How a composable is structured

import { toUnSignal } from '../toUnSignal';
import type { MaybeUnRef } from '../unAccess';
import type { ReadonlyUnResolveReturn } from '../unResolve';
import { unResolve } from '../unResolve';

export interface UseComposableNameOptions {
  /**
   * A string value.
   *
   * @default 'default'
   */
  input?: MaybeUnRef<string>;
}

export interface UseComposableNameReturn {
  readonly result: ReadonlyUnResolveReturn<string>;
}

export function useComposableName(
  options: UseComposableNameOptions = {}
): UseComposableNameReturn {
  const { input = 'default' } = options;

  const resultRef = toUnSignal(input);

  return {
    result: unResolve(resultRef),
  };
}

There is also a unAccess helper function that can be used to access the value of any kind of signal.

Testing

For each composable, there should be a test to ensure it works as expected.

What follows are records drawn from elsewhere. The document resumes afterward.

(* ===== verification/KExit.v ===== *)
(** * [exit_current_and_run_next] *)

From S2P Require Import Prelude BlockDev BlockStore Layout Efs Vfs FsInv FsUpdate FsOps FsDir FsSpec FsRefine Address Frames PageTable PtInv PtOps Space MemorySet AreaOps MsOps MsLife World Kernel OsInode Task Syscall Pids CxMem KLogic KInv KSched KProc KTree.

(** ** Counts of [Arc]s *)
Section Count.
Context {St F : Type}.
Implicit Types (k : Kernel St F).

Lemma holds_sum t (l : list (nat * TaskControlBlock)) :
  foldr (fun e n => holds t (inner e.2) e.1 + n)%nat 0%nat l = 0%nat <-> forall e, e ∈ l -> holds t (inner e.2) e.1 = 0%nat.
Proof.
  induction l as [|e l IH]; cbn [foldr]; [split; [by intros _ e ?%not_elem_of_nil|done]|]. rewrite Nat.eq_add_0, IH. split.
  - intros [He Hl] x [->|Hx]%elem_of_cons; [done|by apply Hl].
  - intros Hl. split; [apply Hl; left|]. intros x Hx. apply Hl. by right.
Qed.

Lemma holds_pos t u i : t ∈ children i -> holds t i u <> 0%nat.
Proof.
  intros Hin. unfold holds. assert (0 < count_occ Nat.eq_dec (children i) t)%nat; [|lia]. apply count_occ_In. by apply list_elem_of_In.
Qed.

(** A child has an [Arc]. *)
Lemma child_counted k t p ptcb : tasks k !! p = Some ptcb -> t ∈ children (inner ptcb) -> strong_count k t <> 0%nat.
Proof.
  intros Hp Hin Hz. unfold strong_count in Hz. rewrite !Nat.eq_add_0 in Hz. destruct Hz as [_ Hs]. rewrite holds_sum in Hs.
  apply (holds_pos t p (inner ptcb) Hin). apply (Hs (p, ptcb)). by apply elem_of_map_to_list.
Qed.

(** A task nothing refers to has none. *)
Lemma not_counted k t : initproc k <> t -> t ∉ ready_queue k -> running (processor k) <> Some t ->
  (forall u x, tasks k !! u = Some x -> (t ∉ children (inner x)) /\ (u = t -> task_status (inner x) <> Ready)) -> strong_count k t = 0%nat.
Proof.
  intros Hi Hq Hr Hc. unfold strong_count. rewrite !Nat.eq_add_0, holds_sum. split_and!.
  - by rewrite (proj2 (Nat.eqb_neq _ _)).
  - apply count_occ_not_In. by rewrite <- list_elem_of_In.
  - destruct (running (processor k)) as [r|]; [|done]. rewrite (proj2 (Nat.eqb_neq _ _)); [done|congruence].
  - intros [u x] Hx%elem_of_map_to_list. cbn. destruct (Hc u x Hx) as [Hch Hst]. unfold holds.
    rewrite (proj1 (count_occ_not_In Nat.eq_dec _ _)) by (by rewrite <- list_elem_of_In). cbn.
    destruct (task_cx (inner x)) as [| |[]|]; try done. destruct (Nat.eqb_spec u t) as [->|]; [|by destruct (task_status (inner x))].
    by destruct (task_status (inner x)); [destruct (Hst eq_refl)| |].
Qed.
End Count.

Section Exit.
Context {St F : Type} `{BlockStoreSpec St} `{FrameAllocatorSpec F}.
Variables (env : Env) (lo hi N : Z) (base : list (VPNRange * MapType * Z)).
Implicit Types (k : Kernel St F) (W : gmap (option nat) aspace) (v : aspace) (ts : gmap nat TaskControlBlock).
Abbreviation kinv := (kinv env lo hi N base).

(** ** The loop over the children *)
Lemma adopt_ok k c : c <> initproc k -> is_Some (tasks k !! c) -> is_Some (tasks k !! initproc k) -> TaskInner c ∉ borrows k ->
  adopt c k = Ok (tt, set_tasks k (give (tasks k) (initproc k) c)).
Proof.
  intros Hne [ctcb Hc] [itcb Hi] Hb. unfold adopt. rewrite gets_bind. erewrite bind_Ok; [|by apply (poke_inner c ctcb (fun i => set_parent i (Some (initproc k))))].
  erewrite bind_Ok; [|apply (get_inner_ok _ itcb); cbn; by rewrite lookup_insert_ne].
  rewrite (set_inner_ok _ itcb) by (cbn; by rewrite lookup_insert_ne). unfold give. by rewrite Hc, Hi.
Qed.

Lemma give_some ts init c u : is_Some (ts !! u) -> is_Some (give ts init c !! u).
Proof.
  intros Hu. unfold give. destruct (ts !! c), (ts !! init); try done. rewrite lookup_insert. case_decide; [eauto|]. rewrite lookup_insert. case_decide; eauto.
Qed.

Lemma adopt_all cs : forall k, initproc k ∉ cs -> (forall c, c ∈ cs -> is_Some (tasks k !! c) /\ (TaskInner c ∉ borrows k)) -> is_Some (tasks k !! initproc k) ->
  for_each cs (fun child _ => adopt child) tt k = Ok (tt, set_tasks k (adopted (tasks k) (initproc k) cs)).
Proof.
  induction cs as [|c cs IH]; intros k Hni Hc Hi; cbn [for_each].
  - unfold ret, adopted. cbn. do 2 f_equal. by destruct k.
  - apply not_elem_of_cons in Hni as [Hne Hni]. destruct (Hc c) as [Hcs Hb]; [left|].
    erewrite bind_Ok; [|apply adopt_ok; [done|done|done|done]]. rewrite IH; [done|done| |by apply give_some].
    intros d Hd. destruct (Hc d) as [Hds Hdb]; [by right|]. split; [by apply give_some|done].
Qed.

Lemma adopted_insert ts init cs t z : t <> init -> t ∉ cs -> init ∉ cs -> NoDup cs -> (forall c, c ∈ cs -> is_Some (ts !! c)) -> is_Some (ts !! init) ->
  adopted (<[t := z]> ts) init cs = <[t := z]> (adopted ts init cs).
Proof.
  intros Hti Htc Hni Hnd Hl Hi. apply map_eq. intros u.
  rewrite lookup_adopted; [|done|done|intros c Hc; rewrite lookup_insert; case_decide; [eauto|by apply Hl]|by rewrite lookup_insert_ne].
  unfold adopted_at. destruct (decide (u = t)) as [->|Hu].
  - by rewrite decide_False, decide_False, !lookup_insert_eq by done.
  - rewrite !lookup_insert_ne by done. by rewrite lookup_adopted.
Qed.

(** ** The exit *)
Definition exited (tcb : TaskControlBlock) (code : Z) : TaskControlBlock :=
  let i := inner tcb in
  with_inner tcb (mkInner (trap_cx_ppn i) (base_size i) (task_cx i) Zombie (mkMemorySet (page_table (memory_set i)) []) (parent i) [] code (fd_table i)).

Definition exited_state k (t : nat) (tcb : TaskControlBlock) (code : Z) (m : Machine F) : Kernel St F :=
  mkKernel (disk k) m (root_fs k) (kernel_space k) (pid_allocator k) (ready_queue k) (mkProcessor None (idle_task_cx (processor k)))
    (<[t := exited tcb code]> (adopted (tasks k) (initproc k) (children (inner tcb))))
    (initproc k) (files k) (next_ref k) (stvec k) (timer k) (reads k) (console k) (borrows k).

(** The memory of the task: its data frames are returned. *)
Lemma exit_memory k W l a t tcb v : kinv k W l a -> tasks k !! t = Some tcb -> W !! Some t = Some v ->
  user_ok (tramp env) (memory_set (inner tcb)) (trap_cx_ppn (inner tcb)) v ->
  exists m, recycle_data_pages (memory_set (inner tcb)) (machine k) = Ok (mkMemorySet (page_table (memory_set (inner tcb))) [], m) /\
    world lo hi m (<[Some t := mkSpace (as_pt v) (as_G v) ∅ ∅]> W).
Proof.
  intros Hk Ht Hv [Hpt Hwf _ _ _]. pose proof (mi_world _ _ _ _ _ _ _ _ _ (ki_mem _ _ _ _ _ _ _ _ _ Hk)) as HW. pose proof (w_space _ _ _ _ HW _ _ Hv) as Hsp.
  pose proof (ms_ok_wf lo hi _ _ _ v Hwf Hpt Hsp) as Hms. unfold space_of in Hsp. rewrite Hpt in Hsp.
  destruct (recycle_ok lo hi _ _ (memory_set (inner tcb)) _ _ _ Hsp (ms_tracks _ _ _ _ _ _ _ _ Hms)) as (m & E & Hsp' & Hram).
  exists m. split; [done|]. eapply world_update; [exact HW|exact Hv| |].
  - unfold space_of. cbn. rewrite Hpt. exact Hsp'.
  - intros p _. by rewrite Hram.
Qed.

Lemma exit_run k W l a t tcb v code : kinv k W l a -> running (processor k) = Some t -> tasks k !! t = Some tcb -> W !! Some t = Some v ->
  pid tcb <> IDLE_PID ->
  exists m, exit_current_and_run_next env code k = Ok (Switched, exited_state k t tcb code m) /\
    world lo hi m (<[Some t := mkSpace (as_pt v) (as_G v) ∅ ∅]> W).
Proof.
  intros Hk Hr Ht Hv Hpid. destruct (running_task _ _ _ _ _ _ _ _ _ Hk t Hr) as (tcb' & v' & Ht' & Hst & Hv' & Hok).
  assert (tcb' = tcb) as -> by congruence. assert (v' = v) as -> by congruence.
  destruct (exit_memory k W l a t tcb v Hk Ht Hv Hok) as (m & E & HW). exists m. split; [|done].
  pose proof (ki_tree _ _ _ _ _ _ _ _ _ Hk) as [(ti & Hti & Hpi & _ & Hri) Hc Hnd Hp _ Hs]. pose proof (no_borrow _ _ _ _ _ _ _ _ _ Hk) as Hnb.
  pose proof (ki_borrows _ _ _ _ _ _ _ _ _ Hk) as Hb. set (cs := children (inner tcb)). set (init := initproc k) in *.
  assert (Hne : t <> init) by congruence.
  assert (Hni : init ∉ cs). { intros Hin. destruct (Hc _ _ _ Ht Hin) as (x & Hx & Hpx). congruence. }
  assert (Htc : t ∉ cs) by (by apply (Hs t)).
  assert (Hl : forall c, c ∈ cs -> is_Some (tasks k !! c)). { intros c Hin. destruct (Hc _ _ _ Ht Hin) as (x & Hx & _). eauto. }
  unfold exit_current_and_run_next. erewrite bind_Ok; [|by apply take_current_ok]. rewrite Hr. cbn [unwrap lift]. rewrite bind_ret.
  erewrite bind_Ok; [|by apply (get_task_ok t tcb)]. rewrite (proj2 (Z.eqb_neq _ _)) by done.
  erewrite bind_Ok; [|erewrite with_cell_ok; [reflexivity|cbn; apply Hnb| |]].
  2: { erewrite bind_Ok; [|by apply (get_inner_ok t tcb)]. erewrite bind_Ok; [|by apply (set_inner_ok t tcb)]. rewrite gets_bind.
       erewrite bind_Ok; [|erewrite with_cell_ok; [reflexivity|cbn; rewrite Hb; set_solver|apply adopt_all; cbn|cbn; reflexivity]].
       2: done. 2: { intros c Hin. assert (t <> c) by (intros <-; done). assert (init <> c) by (intros <-; done). split; [rewrite lookup_insert_ne by done; by apply Hl|rewrite Hb; fold init; set_solver]. }
       2: { rewrite lookup_insert_ne by done. eauto. }
       cbn. fold init cs. rewrite adopted_insert; [|done|done|done|by apply (Hnd t)|done|eauto].
       erewrite bind_Ok; [|apply get_inner_ok; cbn; apply lookup_insert_eq]. erewrite bind_Ok; [|apply set_inner_ok; cbn; apply lookup_insert_eq].
       erewrite bind_Ok; [|apply get_inner_ok; cbn; apply lookup_insert_eq]. erewrite bind_Ok; [|apply on_machine_ok; cbn; exact E].
       apply set_inner_ok. cbn. apply lookup_insert_eq. }
  2: { cbn. by rewrite Hb. }
  set (k' := exited_state k t tcb code m). match goal with |- context [set_borrows ?a ?b] => replace (set_borrows a b) with k' end.
  2: { unfold k', exited_state. cbn. fold init cs. by rewrite !insert_insert_eq. }
  destruct (Hp t tcb Ht Hne) as (p & pt & Epp & Hpt & Hin).
  assert (Hcount : strong_count k' t <> 0%nat).
  { assert (p <> t). { intros ->. apply Htc. unfold cs. by replace tcb with pt by congruence. }
    destruct (decide (p = init)) as [->|Hpni].
    - eapply (child_counted k' t init); [cbn; rewrite lookup_insert_ne by done; rewrite lookup_adopted by (done || eauto || by apply (Hnd t)); unfold adopted_at; rewrite decide_True by done; fold init; by rewrite Hpt|].
      cbn. set_solver.
    - assert (Hex : exists y, tasks k' !! p = Some y /\ children (inner y) = children (inner pt)).
      { cbn. rewrite lookup_insert_ne by done. rewrite lookup_adopted by (done || eauto || by apply (Hnd t)). unfold adopted_at. rewrite decide_False by done. fold init cs. rewrite Hpt.
        destruct (decide (p ∈ cs)); eexists; by split. }
      destruct Hex as (y & Hy & Ey). eapply (child_counted k' t p y); [done|by rewrite Ey]. }
  erewrite (bind_Ok (drop_arc (loops env) t)); [|].
  2: { destruct (loops env); cbn [drop_arc]; rewrite gets_bind; by rewrite (proj2 (Nat.eqb_neq _ _) Hcount). }
  erewrite bind_Ok; [|apply schedule_none; unfold k'; cbn; rewrite Hb; apply not_elem_of_nil]. done.
Qed.

Lemma sched_exit ts q t z W W' : sched_inv ts q (Some t) W -> task_status (inner z) = Zombie -> (forall u, u <> t -> W' !! Some u = W !! Some u) ->
  sched_inv (<[t := z]> ts) q None W'.
Proof.
  intros [Hnd Hq Hr Hre] Hz HW. destruct (proj1 (Hr t) eq_refl) as (tcb & Ht & Hst). split; [done| | |].
  - intros u. rewrite Hq. destruct (decide (u = t)) as [->|Hne]; [|by rewrite lookup_insert_ne]. rewrite lookup_insert_eq. split; intros (x & Hx & Hxs); congruence.
  - intros u. split; [done|]. destruct (decide (u = t)) as [->|Hne].
    + rewrite lookup_insert_eq. intros (x & [= <-] & Hx). congruence.
    + rewrite lookup_insert_ne by done. intros Hu. apply Hr in Hu. congruence.
  - intros u x w. destruct (decide (u = t)) as [->|Hne].
    + rewrite lookup_insert_eq. intros [= <-]. congruence.
    + rewrite lookup_insert_ne, HW by done. apply Hre.
Qed.

(** The exit of a task keeps the invariant: it is a zombie without data pages,
    and its children are those of [initproc]. *)
Lemma exit_inv k W l a t tcb v code : kinv k W l a -> running (processor k) = Some t -> tasks k !! t = Some tcb -> W !! Some t = Some v ->
  pid tcb <> IDLE_PID ->
  exists m, let W' := <[Some t := mkSpace (as_pt v) (as_G v) ∅ ∅]> W in let k' := exited_state k t tcb code m in
    exit_current_and_run_next env code k = Ok (Switched, k') /\ kinv k' W' l a.
Proof.
  intros Hk Hr Ht Hv Hpid. destruct (exit_run k W l a t tcb v code Hk Hr Ht Hv Hpid) as (m & E & HW). exists m. cbv zeta. split; [done|].
  destruct (running_task _ _ _ _ _ _ _ _ _ Hk t Hr) as (tcb' & v' & Ht' & Hst & Hv' & Hok). assert (tcb' = tcb) as -> by congruence. assert (v' = v) as -> by congruence.
  destruct Hk as [Hb Hm Hsc Htr Hf Hfr Hff]. rewrite Hr in Hsc. pose proof Htr as [(ti & Hti & Hpi & _ & Hri) Hc Hnd _ _ Hs].
  set (cs := children (inner tcb)). set (init := initproc k) in *. set (z := exited tcb code).
  assert (Hne : t <> init) by congruence.
  assert (Hni : init ∉ cs). { intros Hin. destruct (Hc _ _ _ Ht Hin) as (x & Hx & Hpx). congruence. }
  assert (Htc : t ∉ cs) by (by apply (Hs t)).
  assert (Hl : forall c, c ∈ cs -> is_Some (tasks k !! c)). { intros c Hin. destruct (Hc _ _ _ Ht Hin) as (x & Hx & _). eauto. }
  assert (Hsame : same_tasks (<[t := z]> (tasks k)) (<[t := z]> (adopted (tasks k) init cs))).
  { rewrite <- adopted_insert; [|done|done|done|by apply (Hnd t)|done|eauto]. apply adopted_same; [done|by apply (Hnd t)| |rewrite lookup_insert_ne by done; eauto].
    intros c Hin. rewrite lookup_insert. case_decide; [eauto|by apply Hl]. }
  split; cbn; fold init cs z; [done| | | | | |done].
  - eapply mem_inv_same; [exact Hsame|]. apply (mem_inv_replace _ _ _ _ (machine k)); [done|done|done|].
    unfold task_ok. cbn. destruct Hok. by split.
  - eapply sched_inv_same; [exact Hsame|]. eapply sched_exit; [exact Hsc|done|]. intros u Hu. by rewrite lookup_insert_ne by congruence.
  - by apply tree_inv_exit.
  - eapply file_inv_same; [exact Hsame|]. apply file_inv_task; [done|done|]. cbn. intros r. by apply (fi_fds _ _ _ _ _ _ _ Hf t tcb).
  - intros u Hu. apply Hfr. apply (same_tasks_some _ _ _ Hsame) in Hu. rewrite lookup_insert in Hu. case_decide; [subst; eauto|done].
Qed.

(** The exit of [initproc] powers the machine off. *)
Lemma exit_idle k W l a t tcb code : kinv k W l a -> running (processor k) = Some t -> tasks k !! t = Some tcb -> pid tcb = IDLE_PID ->
  exit_current_and_run_next env code k = Ok (PowerOff (code =? 0),
    set_console (set_processor k (mkProcessor None (idle_task_cx (processor k)))) (console k ++ [IdleExit code])).
Proof.
  intros Hk Hr Ht Hpid. pose proof (no_borrow _ _ _ _ _ _ _ _ _ Hk) as Hnb. unfold exit_current_and_run_next.
  erewrite bind_Ok; [|by apply take_current_ok]. rewrite Hr. cbn [unwrap lift]. rewrite bind_ret.
  erewrite bind_Ok; [|by apply (get_task_ok t tcb)]. by rewrite (proj2 (Z.eqb_eq _ _)).
Qed.

End Exit.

The useComposableName/index.spec.ts covers the basic functionality and is tested without any framework-specific code.
The useComposableName/index.<framework>.spec.ts covers the framework-specific code and is tested with a specific framework.
There are vitest helpers to wrap the test like describeVue. These will set up the required environment for the specific framework and allow you to verify that the correct values are returned.

Manually testing can also be done in the example projects. Just run the pnpm run preflight command to ensure everything gets built, then run the relevant example project using pnpm run example:vue (or any of the other frameworks) from the mono-root.